Una fissazione morbosa, da parte del narratore, che nasce dal tentativo frustrato di riscatto, di un possibile aiuto per sottrarla a una condizione a cui sembra inevitabilmente destinata, assurgendo, per così dire, ad emblema di un atteggiarsi dell’uomo odierno, volto spesso e irrimediabilmente alla sua caduta:
“nello specchio […] nel mio volto le sue stesse stigmate.
È il dolore che mi sta distruggendo […] Mi sono abbandonato alla disperazione. Sono stato contagiato non solo da tutto quello che lei rappresenta ma soprattutto da quello che lei porta in se stessa, nella complessità del suo essere.”
(Giubbetto,Cap. 18°,pag. 65)
Ma altri “personaggi”, che pur muti ci parlano e costellano la storia, sono i luoghi dove si svolgono le vicende di Urbana e, di conseguenza, quelle del narratore senza nome: il quartiere di San Lorenzo, cui è dedicato un intero capitolo, San Lorenzo (Il quartiere) (Cap. 7°,pag. 29 e segg.), con il suo “cuore”, Piazza dell’Immacolata, anch’essa oggetto di un capitolo dall’omonimo titolo (Cap. 8°,pag. 32 e segg.). Ma anche le zone limitrofe, come la Stazione Termini e Piazza Vittorio, nelle quali è sempre presente e obiettivo lo sguardo fotografico della scrittrice
“ La seguivo nel suo errare per le strade del mio quartiere in un triangolo di luoghi:
S. Lorenzo, la Stazione Termini, piazza Vittorio. Ecco le zone da lei frequentate ogni giorno. Qui incontrava le sue conoscenze, qui replicava i gesti del suo quotidiano e la fatica di sopravvivere” (Il padre dei suoi figli, Cap. 5°, pag. 25).
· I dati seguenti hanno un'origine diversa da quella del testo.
Definition apply_trust_policy (policy : TrustPolicy) (address legacy_key : rstring) (fp : Fingerprint)
    (server_name : rstring) : cprog unit :=
  match policy with
  | Insecure => cok tt
  | _ =>
      decision <- get (fun w => check (cw_trust w) address fp);;
      match decision with
      | Recognised => cok tt
      | FirstContact fp =>
          adopt <- get (fun w => negb (bool_decide (legacy_key = address)) &&
                                 match check (cw_trust w) legacy_key fp with Recognised => true | _ => false end);;
          if (adopt : bool) then
            re_pin address fp server_name;;
            _forgotten <- call (fun w => let '(b, store) := forget legacy_key (cw_trust w) in (b, set_trust store w));;
            persist;;
            cok tt
          else
            match policy with
            | Strict => cfail (CeNotTrusted address fp)
            | _ => re_pin address fp server_name;; persist;; cok tt
            end
      | Changed expected actual => cfail (CeIdentityChanged address expected actual)
      end
  end.

(** The login a client answers a greeting with. [version] is the program's own. *)
Definition login (version : rstring) (options : ConnectOptions) (ident : Identity) (nonce cert : bytes) : ClientAuth :=
  mkAuth PROTOCOL_VERSION (public ident) (co_nickname options) (co_password options) version
    (sign_auth ident nonce cert).

(** [connect], up to the session it returns; the three tasks it starts are [send_control]'s
    queue, [inbound_control] and [inbound_voice]. *)
Definition connect (version : rstring) (options : ConnectOptions) (ident : Identity) (wire : Wire) : cprog SessionInfo :=
  let address := co_address options in
  if negb (wi_endpoint wire) then cfail (CeTransport address) else
  if negb (wi_tls wire) then cfail CeTls else
  if negb (wi_started wire) then cfail (CeTransport address) else
  _ <-! within (CeUnreachable address) (CeTransport address) (wi_connected wire);;
  cert_hash <-! peer_certificate_hash (wi_certificates wire);;
  _ <-! within CeTimedOut CeClosedDuringHandshake (wi_stream wire);;
  greeting <-! frame_within (wi_greeting wire);;
  match greeting with
  | SHello hello =>
      if negb (sh_protocol_version hello =? PROTOCOL_VERSION)
      then cfail (CeProtocolMismatch PROTOCOL_VERSION (sh_protocol_version hello)) else
      let fp := fingerprint (sh_server_identity hello) in
      match verify_server_hello (sh_server_identity hello) (sh_nonce hello) cert_hash (sh_server_name hello)
              (sh_signature hello) with
      | inl _ => cfail (CeForgedGreeting fp)
      | inr _ =>
          let address_key := default (addr_to_string address) (co_server_key options) in
          _ <-! apply_trust_policy (co_trust options) address_key (addr_to_string address) fp (sh_server_name hello);;
          let auth := login version options ident (sh_nonce hello) cert_hash in
          update (sent (CAuth auth));;
          match wi_auth_fault wire with
          | Some e => cfail (CeCodec e)
          | None =>
              verdict <-! frame_within (wi_verdict wire auth);;
              match verdict with
              | SAuthOk ok =>
                  cok (session_of hello ok)
              | SAuthFailed failure => cfail (CeRejected (rejection_reason failure))
              | other => cfail (CeUnexpectedGreeting (describe other))
              end
          end
      end
  | other => cfail (CeUnexpectedGreeting (describe other))
  end.

End Client.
Una storia vera di un fragile essere presa dalla realtà e che scaturisce senz’altro dal lungo impegno nel sociale e nel volontariato da parte dell’autrice, situazioni di emarginazione le cui difficili problematiche la Salvatore ha affrontato in prima persona.
Una scrittura chiara, limpida, dal punto di vista stilistico, quella di Vincenza Salvatore, pur velata e capace di trasmettere una forte empatia con le vicende del romanzo, secondo la sensibilità del lettore, lettore che rimane comunque preso inevitabilmente, una volta cominciato il romanzo, in questa cornice senza potersene allontanare. Un romanzo coinvolgente da leggere con lentezza per entrare in sintonia con Urbana e il narratore che accompagna, talvolta spia la donna nelle sue vicende: così da conoscere attraverso gli occhi di questo personaggio Urbana e la sua vita.
E concludiamo questa nostra breve disamina del bellissimo libro Urbana col significativo e coinvolgente esergo (a pag. 5) che in una riga, direi in un verso, riassume il senso ultimo e più profondo del romanzo di Vincenza Salvatore:
“Dedicato a chi vive sulla strada e non ha voce”.